Das Muster, das auf dem sanft gewölbten Körper des Gefäßes aufgetragen ist, verkörpert die Wertschätzung der Ära für Einfachheit und Authentizität, mit einem spontanen Rhythmus, der in der Pinselarbeit deutlich wird. Die Variationen in der Intensität und Diffusion des Eisenpigments ändern sich in Abhängigkeit von den Oxidationsbedingungen während des Brennens und verleihen dem Stück eine sanfte, warme Qualität, die den Betrachter anspricht.

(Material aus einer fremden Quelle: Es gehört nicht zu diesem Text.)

Lemma run_fields (t : Table) ops :
  capacity_ (run hasher t ops) = capacity_ t
  /\ delta_ (run hasher t ops) = delta_ t
  /\ max_inserts_ (run hasher t ops) = max_inserts_ t
  /\ max_probe_limit_ (run hasher t ops) = max_probe_limit_ t
  /\ max_group_used_ t <= max_group_used_ (run hasher t ops).
Proof.
  revert t. induction ops as [|op ops IH]; intros t; simpl;
    [by split_and!|].
  destruct (IH (step hasher t op)) as (-> & -> & -> & -> & ?).
  destruct (step_fields t op) as (-> & -> & -> & -> & ?).
  split_and!; try done. lia.
Qed.

Lemma reachable_run (t : Table) ops :
  reachable hasher t -> reachable hasher (run hasher t ops).
Proof.
  revert t. induction ops as [|op ops IH]; intros t Hr; simpl; [done|].
  apply IH. by constructor.
Qed.

(** *** Exhausted and non-exhausted probe sequences *)

Lemma probe_list_mem (t : Table) h gs g i :
  g ∈ gs -> 0 <= i < GROUP_SIZE ->
  mkCandidate g i (slot_in_group t (group_base t h g) i)
  ∈ probe_list t h gs.
Proof.
  intros Hg Hi. unfold probe_list. apply list_elem_of_bind. exists g.
  split; [|done]. unfold cands_at.
  apply (list_elem_of_fmap_2
           (fun i => mkCandidate g i (slot_in_group t (group_base t h g) i))).
  apply elem_of_seqZ. lia.
Qed.

Lemma probe_exhausted_scan (t : Table) k :
  scan_list t k (key_meta hasher t k)
    (probe_list t (hash_with_salt hasher t k) (seqZ 0 (max_groups t)))
  = None
  <-> probe_exhausted hasher t k.
Proof.
  rewrite scan_list_None, hits_nil, empties_nil, !Forall_forall.
  unfold probe_exhausted, probe_slot. split.
  - intros [Hh He] g i Hg Hi.
    pose proof (probe_list_mem t (hash_with_salt hasher t k)
                  (seqZ 0 (max_groups t)) g i) as Hin.
    rewrite elem_of_seqZ in Hin. specialize (Hin ltac:(lia) Hi).
    split; [apply (He _ Hin)|apply (Hh _ Hin)].
  - intros Hall. split; intros c (Hg & Hi & ->)%probe_list_elem;
      apply elem_of_seqZ in Hg; apply Hall; unfold GROUP_SIZE; lia.
Qed.

Lemma probe_has_empty_not_exhausted (t : Table) k :
  probe_has_empty hasher t k -> ~ probe_exhausted hasher t k.
Proof.
  intros (g & i & Hg & Hi & He) Hex.
  destruct (Hex g i Hg Hi) as [He' _]. congruence.
Qed.

Lemma absent_stored_somewhere (t : Table) k :
  stored_somewhere t k = false -> absent t k.
Proof.
  unfold stored_somewhere, absent. intros Hb s Hs He Hk.
  assert (existsb (fun s => negb (empty_at t s)
                            && bool_decide (key (entry_at t s) = k))
                  (seqZ 0 (capacity_ t)) = true); [|congruence].
  apply existsb_exists. exists s. split.
  - apply list_elem_of_In, elem_of_seqZ. lia.
  - rewrite He. simpl. by apply bool_decide_eq_true.
Qed.

Lemma cdiv_group a : (a + GROUP_SIZE - 1) / GROUP_SIZE = cdiv a GROUP_SIZE.
Proof.
  unfold cdiv, GROUP_SIZE.
  pose proof (Z.div_mod a 16 ltac:(lia)).
  pose proof (Z.mod_pos_bound a 16 ltac:(lia)).
  pose proof (Z.div_mod (- a) 16 ltac:(lia)).
  pose proof (Z.mod_pos_bound (- a) 16 ltac:(lia)).
  pose proof (Z.div_mod (a + 16 - 1) 16 ltac:(lia)).
  pose proof (Z.mod_pos_bound (a + 16 - 1) 16 ltac:(lia)).
  lia.
Qed.
(** * cheer-reader: a shallow embedding of the extraction engine

    The development follows the TypeScript sources: [regexes.ts],
    [textUtils.ts], [ancestors.ts], [dom.ts], [utils.ts] and the
    [Readability] class.  JavaScript strings are sequences of UTF-16 code
    units, numbers that come out of a division are binary64 floats, counts
    and lengths are integers. *)

From Stdlib Require Import ZArith NArith List Bool String Ascii Lia Floats Sorted.
Import ListNotations.

Set Implicit Arguments.
Set Warnings "-register-all,-inexact-float".

(** ** JavaScript strings *)

Module JsString.

(** A string is the list of its UTF-16 code units. *)
Definition str := list N.

(** ASCII literals of the sources. *)
Definition lit (s : string) : str := map N_of_ascii (list_ascii_of_string s).

Fixpoint eqb (a b : str) : bool :=
  match a, b with
  | [], [] => true
  | x :: a', y :: b' => N.eqb x y && eqb a' b'
  | _, _ => false
  end.

(** [s.length] *)
Definition len (s : str) : Z := Z.of_nat (List.length s).

(** A string is truthy when it is not empty. *)
Definition truthy (s : str) : bool :=
  match s with [] => false | _ => true end.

Die frühe Hälfte des 15. Jahrhunderts, als dieses Gefäß geschaffen wurde, war eine Zeit der Erkundung für die Joseon-Dynastie, die versuchte, eine konfuzianische Ordnung zu etablieren, die mit ihren Gründungsidealen übereinstimmte, neben der Entwicklung einer entsprechenden Materialkultur. Buncheong-Ware entwickelte sich von der Opulenz des Goryeo-Celadon hin zu einer neuen Ästhetik, die Einfachheit und Rustikalität schätzte. Die freie Pinselarbeit, die in diesem Stück zu sehen ist und sich durch ihre Abkehr von Symmetrie und Proportion auszeichnet, exemplifiziert einen einzigartigen Ausdruck der frühen Joseon, in dem konfuzianische Zurückhaltung mit der Spontaneität der Volkskunst verwoben war.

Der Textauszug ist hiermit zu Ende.